You may be thinking a 40 foot container full of alcohol is a little extreme. But it is five nights and there will be many ladies wanting to enjoy some of Australia’s finest produce, sure I am the best export but there is only so much of me to go around. I don’t want American poor taste to ruin my vacation. Dam it I have standards!

5 days to go, that should give the buffoons at the hard rock enough time to have my beers chilled and ready for consumption.

Wednesday, September 23, 2009

The Names Stack James Stack


So I was up at 5am to go for one of my morning power walks just putting the finishing touches on my rigorous fitness routine for Vegas. I finished up my walk sat down at my computer with my protein shake and well, well what a surprise I find my inbox full with requests from ladies in Vegas hoping to spend a night in the sack with the stack. Ladies I appreciate the enthusiasm and haste with which you emailed me but good things come to those who wait.

I will bring sexy, style and sophistication back to Vegas. Don’t worry Sin City the golden days on the golden mile will be returning in 6 days……But who’s counting?

Tuesday, September 22, 2009

Viva Las Vegas


They say the GFC is the worst thing to hit Las Vegas in Sin City’s history. Well for the lucky ladies of Vegas Stacky.com is about to put a smile on your face. Kevin 07 has been throwing money around willy nilly to minimise the impact of the GFC in Australia. Poor old Obama has been left with not a Dime to spend on the US by Matts buddy George W. However as they say “good things come to those who wait”.
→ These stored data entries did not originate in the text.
(** [wanted && actual !== wanted]. *)
Definition set_and_differs (wanted actual : option string) : bool :=
  match wanted with
  | Some w => negb (w =? "") && strict_neq actual w
  | None => false
  end.

(** [bound && stamp && stamp < bound]. *)
Definition set_and_below (bound stamp : option Z) : bool :=
  match bound, stamp with
  | Some b, Some ts => negb (b =? 0)%Z && negb (ts =? 0)%Z && (ts <? b)%Z
  | _, _ => false
  end.

(** [bound && stamp && stamp > bound]. *)
Definition set_and_above (bound stamp : option Z) : bool :=
  match bound, stamp with
  | Some b, Some ts => negb (b =? 0)%Z && negb (ts =? 0)%Z && (ts >? b)%Z
  | _, _ => false
  end.

(** [field?.toLowerCase().includes(searchLower)]. *)
Definition field_includes (searchLower : string) (field : option string)
  : bool :=
  match field with
  | Some f => includes (toLowerCase f) searchLower
  | None => false
  end.

(** The callback of [events.filter] in [applyFilters]. *)
Definition keeps (filter : AuditFilter.t) (event : AuditEvent.t) : bool :=
  if set_and_differs (AuditFilter.action filter)
       (Some (AuditEvent.action event)) then false
  else if set_and_differs (AuditFilter.entity filter)
       (Some (AuditEvent.entity event)) then false
  else if set_and_differs (AuditFilter.entityId filter)
       (AuditEvent.entityId event) then false
  else if set_and_differs (AuditFilter.userId filter)
       (AuditEvent.userId event) then false
  else if set_and_below (AuditFilter.startDate filter)
       (AuditEvent.timestamp event) then false
  else if set_and_above (AuditFilter.endDate filter)
       (AuditEvent.timestamp event) then false
  else
    match AuditFilter.search filter with
    | Some search =>
        if search =? "" then true
        else
          let searchLower := toLowerCase search in
          let searchableFields :=
            [ Some (AuditEvent.action event);
              Some (AuditEvent.entity event);
              AuditEvent.entityId event;
              AuditEvent.userName event;
              AuditEvent.description event ] in
          let matches :=
            existsb (field_includes searchLower) searchableFields in
          if negb matches then false else true
    | None => true
    end.

Definition applyFilters (events : list AuditEvent.t) (filter : AuditFilter.t)
  : list AuditEvent.t :=
  List.filter (keeps filter) events.

(** The comparator handed to [sort] in [applySort]. *)
Definition compareFn (sort : SortOptions.t) (a b : AuditEvent.t) : Z :=
  match AuditEvent.get (SortOptions.field sort) a with
  | None => 1
  | Some aValue =>
      match AuditEvent.get (SortOptions.field sort) b with
      | None => -1
      | Some bValue =>
          let comparison := 0 in
          let comparison :=
            if AuditEvent.lt aValue bValue then -1 else comparison in
          let comparison :=
            if AuditEvent.lt bValue aValue then 1 else comparison in
          match SortOptions.direction sort with
          | asc => comparison
          | desc => - comparison
          end
      end
  end.

Definition applySort (events : list AuditEvent.t) (sort : SortOptions.t)
  : list AuditEvent.t :=
  JS.sort (compareFn sort) events.

(** [query]: whatever the options, what [getAllEvents] returned is the
    receiver of [events.filter], is spread by [[...events]], or, with
    neither a filter nor a sort, is the receiver of [events.slice]; the
    first of these that is reached throws on a value that is no array,
    and nothing that can be observed is done before it. *)
Definition query (self : t) (storage : LocalStorage.t)
  (options : option QueryOptions.t) : Result PaginatedResult.t :=
  try_catch
    (bind (LocalStorage.array_receiver (getAllEvents self storage))
     (fun events =>
     let events :=
       match QueryOptions.filter_of options with
       | Some filter => applyFilters events filter
       | None => events
       end in
     let events :=
       match QueryOptions.sort_of options with
       | Some sort => applySort events sort
       | None => events
       end in
     let page :=
       or_number
         (option_map PaginationOptions.page
            (QueryOptions.pagination_of options)) 1 in
     let pageSize :=
       or_number
         (option_map PaginationOptions.pageSize
            (QueryOptions.pagination_of options)) 10 in
     let total := Z.of_nat (List.length events) in
     let totalPages := ceil_div total pageSize in
     let startIndex := (page - 1) * pageSize in
     let endIndex := startIndex + pageSize in
     let paginatedData := slice events startIndex endIndex in
     Ok {| PaginatedResult.data := paginatedData;
           PaginatedResult.total := total;
           PaginatedResult.page := page;
           PaginatedResult.pageSize := pageSize;
           PaginatedResult.totalPages := totalPages |}))
    (fun _ => Throw (mkError "Failed to query audit events from localStorage")).

Definition clear (self : t) (storage : LocalStorage.t)
  : Result unit * LocalStorage.t :=
  (Ok tt, LocalStorage.removeItem (storageKey self) storage).

(** A run of [save] calls, each awaited before the next; the run stops at
    the first call that throws. *)
Fixpoint save_all (self : t) (storage : LocalStorage.t)
  (calls : list (Env * AuditEvent.t)) : Result unit * LocalStorage.t :=
  match calls with
  | [] => (Ok tt, storage)
  | (env, event) :: rest =>
      match save self env storage event with
      | (Ok _, storage') => save_all self storage' rest
      | (Throw e, storage') => (Throw e, storage')
      end
  end.

End LocalStorageAdapter.

(** ** adapters/ApiAdapter.ts *)

Module ApiAdapter.

(** [ApiConfig]. *)
Record t := mk {
  baseUrl : string;
  endpoints_create : string;
  endpoints_list : string;
  headers : option (list (string * string));
  timeout : option Z
}.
In one short week I will descend on Sin City with one purpose to put the “Sin” back in Sin City. It will be a clinical operation which would make the pentagon proud. I will dominate the party scene and bring a whole new dimension to the saying “I am here for a good time not a long time”. The ladies of Vegas will be the benefactors when I hit the strip. Don’t worry my female friends there will be plenty of stacky.com to go around.

It may have been a dream I had last night but lets just say I would not be surprised if I get a little deja vue “We both know that I'm a drunk. And I know you are a hooker. I hope you understand that I am a person who is totally at ease with that. Which is not to say that I'm indifferent or I don't care, I do. It simply means that I trust and accept your judgment.”

I have been let astray at times but what could possibly go wrong when .com is loose in Vegas?